Eye For Film >> Movies >> Alibi (2009) Film Review
Alibi
Reviewed by: Andrew Robertson
On December 23rd 1979 a young woman was murdered. On July 19th 1999 a man was arrested for that crime, thanks to DNA evidence. He had previously been suspected, but for those 20 years he had had an alibi. The location is a small one in Ireland, a place where "everyone trusted each other because nothing had happened to stop that trust". The consequences of that day, of that decision to maintain that lie of an alibi, are still felt.
Over shots of the abandoned factory that provided much of the employment to the town, shots that often seem still until some small fragment of motion betrays them, dead spiders dangle and there are textures of decay. Overgrown, faded, snow-buried, the visuals are matched with interviews, locals talking about the event, about what is described as an "error of judgement".

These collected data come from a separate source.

(** X7.  [add]s of different names can be swapped: when the stored [data]
    can be serialised, either order leaves the same table. *)
Theorem add_commutes table this instance name1 value1 name2 value2 :
  Memory.well_formed table →
  findOne (LoopBackWallet.where_filter this) table = Resolved (Some instance) →
  Memory.serializable (data instance) = true →
  name1 ≠ name2 →
  (LoopBackWallet.add this name2 value2
     (LoopBackWallet.add this name1 value1 table).2).2
  = (LoopBackWallet.add this name1 value1
       (LoopBackWallet.add this name2 value2 table).2).2.
Proof.
  intros Hwf Hfound Hser Hne.
  assert (∀ n1 v1 n2 v2,
            Memory.serializable (js_set (data instance) n1 v1) = true →
            Memory.serializable (js_set (data instance) n2 v2) = true →
            n1 ≠ n2 →
            (LoopBackWallet.add this n2 v2
               (LoopBackWallet.add this n1 v1 table).2).2
            = (save (with_data instance
                       (js_set (js_set (data instance) n1 v1) n2 v2))
                 table).2) as Hboth.
  { intros n1 v1 n2 v2 H1 H2 Hn.
    rewrite (add_add_table _ _ _ _ _ _ _ Hwf Hfound H1); [done|].
    rewrite serializable_js_set in H2 |- *.
    case_bool_decide; [done|]. by rewrite H1. }
  assert (∀ n v rejected,
            n ≠ "toObject" → rejected ≠ "" →
            (LoopBackWallet.add this n v
               (LoopBackWallet.add this "toObject" rejected table).2).2
            = (LoopBackWallet.add this "toObject" rejected
                 (LoopBackWallet.add this n v table).2).2) as Hone.
  { intros n v rejected Hn Hrejected.
    assert (Memory.serializable (js_set (data instance) n v) = true) as Hn_ser.
    { rewrite serializable_js_set. by rewrite bool_decide_eq_false_2. }
    rewrite (add_then_rejected _ _ _ _ _ _ Hwf Hfound Hn_ser Hn Hrejected).
    rewrite (add_rejected _ _ _ "toObject" rejected Hfound); [done|].
    rewrite serializable_js_set, bool_decide_eq_true_2 by done.
    by apply bool_decide_eq_false. }
  destruct (Memory.serializable (js_set (data instance) name1 value1))
    eqn:Hser1;
    destruct (Memory.serializable (js_set (data instance) name2 value2))
      eqn:Hser2.
  - rewrite !Hboth by done. by rewrite js_set_commute.
  - rewrite serializable_js_set in Hser2.
    destruct (decide (name2 = "toObject")) as [->|Htwo];
      [|rewrite bool_decide_eq_false_2 in Hser2 by done; congruence].
    rewrite bool_decide_eq_true_2 in Hser2 by done.
    apply bool_decide_eq_false in Hser2. symmetry. by apply Hone.
  - rewrite serializable_js_set in Hser1.
    destruct (decide (name1 = "toObject")) as [->|Hone'];
      [|rewrite bool_decide_eq_false_2 in Hser1 by done; congruence].
    rewrite bool_decide_eq_true_2 in Hser1 by done.
    apply bool_decide_eq_false in Hser1. by apply Hone.
  - rewrite serializable_js_set in Hser1, Hser2.
    destruct (decide (name1 = "toObject")) as [H1|H1];
      [|rewrite bool_decide_eq_false_2 in Hser1 by done; congruence].
    destruct (decide (name2 = "toObject")) as [H2|H2];
      [|rewrite bool_decide_eq_false_2 in Hser2 by done; congruence].
    congruence.
Qed.

(** X8.  [add] and [update] write to the wallet's own record only: a row
    stored for another wallet or enrollment ID is left where and as it
    was. *)
Theorem add_leaves_other_users table this name value (i : nat) row :
  Memory.well_formed table →
  table !! i = Some row →
  ¬ (identity_walletId row = LoopBackWallet.id (LoopBackWallet.wallet this) ∧
     identity_enrollmentID row = LoopBackWallet.enrollmentID this) →
  (LoopBackWallet.add this name value table).2 !! i = Some row ∧
  (LoopBackWallet.update this name value table).2 !! i = Some row.
Proof.
  intros Hwf Hrow Hother.
  assert ((LoopBackWallet.add this name value table).2 !! i = Some row)
    as Hadd; [|by split].
  destruct (add_table table this name value Hwf)
    as [-> | (instance & Hin & Hsat & ->)]; [done|].
  destruct (save_cases table instance (js_set (data instance) name value)
              Hwf Hin) as [[_ ->] | [_ ->]]; [done|]. simpl.
  rewrite list_lookup_fmap, Hrow. simpl.
  rewrite bool_decide_eq_false_2; [done|]. intros ->.
  apply Hother. simpl in Hsat. apply andb_prop in Hsat as [Hw He].
  by apply bool_decide_eq_true in Hw, He.
Qed.

(** X9.  [get], [add] and [update] are rejected with the [TypeError] of
    reading [data] of [null] exactly when no instance is stored for the
    wallet and enrollment ID, and [get] resolves exactly when one is.  With
    an instance stored, [add] resolves exactly when [data] with the new
    entry can be serialised, and is otherwise rejected by [save]. *)
Theorem where_operations_need_record table this name value :
  let missing :=
    ∀ row, row ∈ table →
      ¬ (identity_walletId row = LoopBackWallet.id (LoopBackWallet.wallet this) ∧
         identity_enrollmentID row = LoopBackWallet.enrollmentID this) in
  let null_read {A} (p : Promise A) :=
    p = Rejected (TypeError_property_of_null "data") in
  let stored (instance : WalletIdentity) (saved : bool) :=
    findOne (LoopBackWallet.where_filter this) table = Resolved (Some instance) ∧
    Memory.serializable (js_set (data instance) name value) = saved in
  (missing ↔ null_read (LoopBackWallet.get this name table).1) ∧
  (missing ↔ null_read (LoopBackWallet.add this name value table).1) ∧
  (missing ↔ null_read (LoopBackWallet.update this name value table).1) ∧
  (¬ missing ↔ ∃ result,
      (LoopBackWallet.get this name table).1 = Resolved result) ∧
  (∀ saved, (LoopBackWallet.add this name value table).1 = Resolved saved ↔
     ∃ instance, stored instance true ∧
       saved = with_data instance (js_set (data instance) name value)) ∧
  ((LoopBackWallet.add this name value table).1
   = Rejected (TypeError_not_a_function "val.toObject") ↔
   ∃ instance, stored instance false).
Proof.
  intros missing null_read stored. unfold missing, null_read, stored.
  rewrite <- findOne_where_null.
  change (LoopBackWallet.update this name value table)
    with (LoopBackWallet.add this name value table).
  destruct (findOne (LoopBackWallet.where_filter this) table)
    as [[instance|]|e] eqn:Hfound; try discriminate Hfound.
  - rewrite (get_found _ _ _ _ Hfound).
    rewrite (add_found _ _ _ _ _ Hfound), save_promise. simpl.
    destruct (Memory.serializable (js_set (data instance) name value))
      eqn:Hser.
    + repeat split; try done.
      * intros _. by eexists.
      * intros [= <-]. by exists instance.
      * by intros (other & [[= <-] _] & ->).
      * by intros (other & [= <-] & Hfalse); congruence.
    + repeat split; try done.
      * intros _. by eexists.
      * by intros (other & [[= <-] Htrue] & _); congruence.
      * intros _. by exists instance.
  - rewrite (add_null _ _ _ _ Hfound).
    unfold LoopBackWallet.get, mbind, Async_bind, then_,
      LoopBackWallet.WalletIdentity_findOne. rewrite Hfound. simpl.
    repeat split; try done.
    + by intros [result Hres].
    + by intros (other & [Hnone _] & _).
    + by intros (other & Hnone & _).
Qed.

(** X10.  [remove] then [list], when the [data] left can be serialised:
    the names are those listed before, in the same order, without the
    removed one. *)
Theorem remove_then_list table this instance name :
  Memory.well_formed table →
  findOne (LoopBackWallet.bare_filter this) table = Resolved (Some instance) →
  Memory.serializable (js_delete (data instance) name) = true →
  ∃ before : list string,
    (LoopBackWallet.list this table).1 = Resolved before ∧
    (LoopBackWallet.list this (LoopBackWallet.remove this name table).2).1
    = Resolved (filter (λ k, k ≠ name) before).
Proof.
  intros Hwf Hfound Hser. exists (Array_sort (Object_keys (data instance))).
  split; [by rewrite (list_found _ _ _ Hfound)|].
  rewrite (remove_found _ _ _ _ Hfound).
  erewrite list_found by (by apply findOne_after_save).
  simpl. f_equal. symmetry. apply Array_sort_unique.
  - apply StronglySorted_Sorted, StronglySorted_filter_keep, Array_sort_Sorted.
  - rewrite Array_sort_Permutation. apply Object_keys_delete.
Qed.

Darren Bolger and Caroline Campbell's film is a portrait of an individual crime lost amidst other tragedies. In an era before modern forensics, the CSI effect and all that, and with law enforcement struggling with other priorities, it fell to some old-fashioned police work to resolve this case, and that was not enough. Philip Stewart's sound work and Jim Bloxam's footage of the factory are haunting, but so too is the archive footage woven through the picture. More so, though, is the fact of the alibi itself, and the justifications, implications, and time that have followed it.